Chan explained that part of the challenge is breaking taboos in women’s health, adding that personalized approaches will ultimately lead to better outcomes due to the individual nature of fluctuating hormones.
“Personalization is 100% going to be the key to creating positive experiences, and I think particularly for women's health, personalization along the hormonal journeys—not just within the menstrual cycle but across all life stages that include puberty, fertility, pregnancy, postpartum, perimenopause and menopause," she said.
Veenstra criticized brands for treating women as a homogeneous group noting: "No woman is the same, and I think this is actually where a lot of brands go wrong, where they treat women as one and where they take a very generic approach in their communication."
Gut health
Panelist Emily Prpa PhD, science manager at Yakut UK & Ireland, argued that research into women’s health and gut health only scratches the surface of understanding as researchers are particularly likely to exclude women from gut health studies.
She highlighted the importance of this research area, given that the gut microbiome in females changes significantly throughout life stages, which can impact gastrointestinal function and symptoms.

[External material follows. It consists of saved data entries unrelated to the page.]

Lemma doc_keeps me r w doc ts now w' : pool_wf w -> uint64 (d_RequestId doc) ->
  ProcessRequestDoc me w doc ts now = Ok w' -> keeps r w (d_RequestId doc <> r) w'.
Proof.
  intros Hw Hid Hr. unfold ProcessRequestDoc in Hr. destruct (negb _).
  { injection Hr as <-. destruct (remove_job_wf w (req_id (d_RequestId doc)) Hw) as [? Hs]. split; [done|].
    intros Hne Hr. apply Hs. intros E. by apply req_id_inj in E. }
  destruct (endpoint_index _ _) as [k|]; [|injection Hr as <-; by apply keeps_refl].
  destruct (d_Endpoints doc !! k) as [e|]; [|done]. injection Hr as <-. set (j := mkJob _ _ _ _ _ _ _).
  destruct (alloc_wf w j Hw Hid) as [Hw1 Hs1].
  destruct (executeJob_wf (alloc w j) (wp_next w) Hw1) as [Hw2 Hs2]; [cbn; rewrite lookup_insert_eq; eauto|].
  split; [done|]. intros _ _. etrans; [apply Hs1|apply Hs2].
Qed.
Lemma complete_keeps r w reqID n ts now : pool_wf w -> keeps r w (reqID <> req_id r) (ProcessComplete w reqID n ts now).
Proof.
  intros Hw. unfold ProcessComplete. destruct (stored_job w reqID) as [[p job]|] eqn:Hj; [|by apply keeps_refl].
  destruct (negb _). { destruct (remove_job_wf w reqID Hw) as [? Hs]. split; [done|]. intros Hne _. by apply Hs. }
  apply stored_job_Some in Hj as [Hst Hp]. set (j := mkJob _ _ _ _ _ _ _).
  destruct (set_job_wf w p j job Hw Hp eq_refl) as [Hw1 Hs1].
  destruct (executeJob_wf (set_job w p j) p Hw1) as [Hw2 Hs2]; [cbn; rewrite lookup_insert_eq; eauto|].
  split; [done|]. intros Hne _. etrans; [apply Hs1|apply Hs2]. destruct (pw_store _ Hw _ _ Hst) as (k & Hk & ->).
  rewrite Hp in Hk. injection Hk as <-. congruence.
Qed.
Lemma start_keeps r w t : pool_wf w -> keeps r w (about_other r w (PStart t)) (start_task w t).
Proof.
  intros Hw. unfold start_task. destruct (wp_tasks w !! t) as [[p [n|]]|] eqn:Ht; [by apply keeps_refl| |by apply keeps_refl].
  destruct (wp_heap w !! p) as [task|] eqn:Hp; [|by apply keeps_refl]. destruct (negb _).
  - destruct (remove_job_wf w (req_id (j_ID task)) Hw) as [Hw1 Hs1].
    destruct (with_task_wf (remove_job w (req_id (j_ID task))) t p None None Hw1 Ht (or_introl eq_refl)) as [Hw2 Hs2].
    split; [done|]. intros Ho Hr. pose proof (Ho _ _ _ Ht Hp) as Hne. etrans; [apply Hs1|apply Hs2].
    + intros E. apply req_id_inj in E; [done|by apply (pw_heap _ Hw p)|done].
    + cbn. intros j Hj. congruence.
  - edestruct (with_task_wf w t p None) as [Hw2 Hs2]; [done|done|right; eexists; reflexivity|].
    split; [done|]. intros Ho Hr. apply Hs2. intros j Hj. by apply (Ho p None).
Qed.
Lemma finish_keeps r w t x : pool_wf w -> keeps r w (about_other r w (PFinish t x)) (finish_task w t x).
Proof.
  intros Hw. unfold finish_task. destruct (wp_tasks w !! t) as [[p [n|]]|] eqn:Ht; [|by apply keeps_refl..].
  destruct (wp_heap w !! p) as [task|] eqn:Hp; [|by apply keeps_refl].
  destruct (with_task_wf w t p (Some n) None Hw Ht (or_introl eq_refl)) as [Hw1 Hs1].
  assert (about_other r w (PFinish t x) -> same_for r w (with_task w t None)) as Hs by (intros Ho; apply Hs1; intros j Hj; by apply (Ho p (Some n))).
  cbv zeta. destruct x as [| |v].
  - split; [destruct Hw1; by split|]. intros Ho _. destruct (Hs Ho). by split.
  - split; [done|]. auto.
  - set (j := mkJob _ _ _ _ _ _ _). destruct (set_job_wf (with_task w t None) p j task Hw1 Hp eq_refl) as [Hw2 Hs2].
    edestruct (put_wf (set_job (with_task w t None) p j) p j) as [Hw3 Hs3]; [exact Hw2|apply lookup_insert_eq|].
    split; [exact Hw3|]. intros Ho Hr. pose proof (Ho _ _ _ Ht Hp) as Hne. etrans; [by apply Hs|]. etrans; [by apply Hs2|].
    by apply Hs3.
Qed.
Lemma step_keeps me r w i w' : pool_wf w -> typed_input i -> pool_step me w i = Ok w' -> keeps r w (about_other r w i) w'.
Proof.
  intros Hw Hi Hr. destruct i as [doc ts now|req n ts now|t|t x|t]; cbn [pool_step] in Hr; [by eapply doc_keeps|injection Hr as <-..].
  - by apply complete_keeps.
  - by apply start_keeps.
  - by apply finish_keeps.
  - unfold drop_task. destruct (wp_tasks w !! t) as [[p [n|]]|] eqn:Ht; [by apply keeps_refl| |by apply keeps_refl].
    destruct (wp_heap w !! p) as [task|] eqn:Hp; [|by apply keeps_refl]. destruct (_ && _); [|by apply keeps_refl].
    destruct (with_task_wf w t p None None Hw Ht (or_introl eq_refl)) as [Hw1 Hs1].
    split; [done|]. intros Ho _. apply Hs1. intros j Hj. by apply (Ho p None).
Qed.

"From when women reach puberty, to pregnancy, to later on when they reach menopause, we see that the composition of their gut microbiota does change and that there's very much this bidirectional relationship between the gut microbiome and female sex hormones," she said.
In addition, conditions like irritable bowel syndrome (IBS) and endometriosis are more prevalent in women, with gut dysbiosis and inflammation linked to increased estrogen levels in endometriosis.
"I think when it comes to the gut microbiome, the personalized approach is necessary, as everybody’s gut microbiome is unique to them,” Prpa added. “While the gut ecosystem is so dynamic and complex, so we don’t yet have a way to intervene, I hope it continues on an upward trajectory where we can see increased personalized interventions."
Madigan pointed out that the growing number of female athletes should translate to improved research.
"We’re now seeing bigger populations of females in elite sports, with females making up 50% of the Olympic Games this coming summer,” she said. “What you've now got is a body of individuals that we conduct can research on that’s not just participatory.”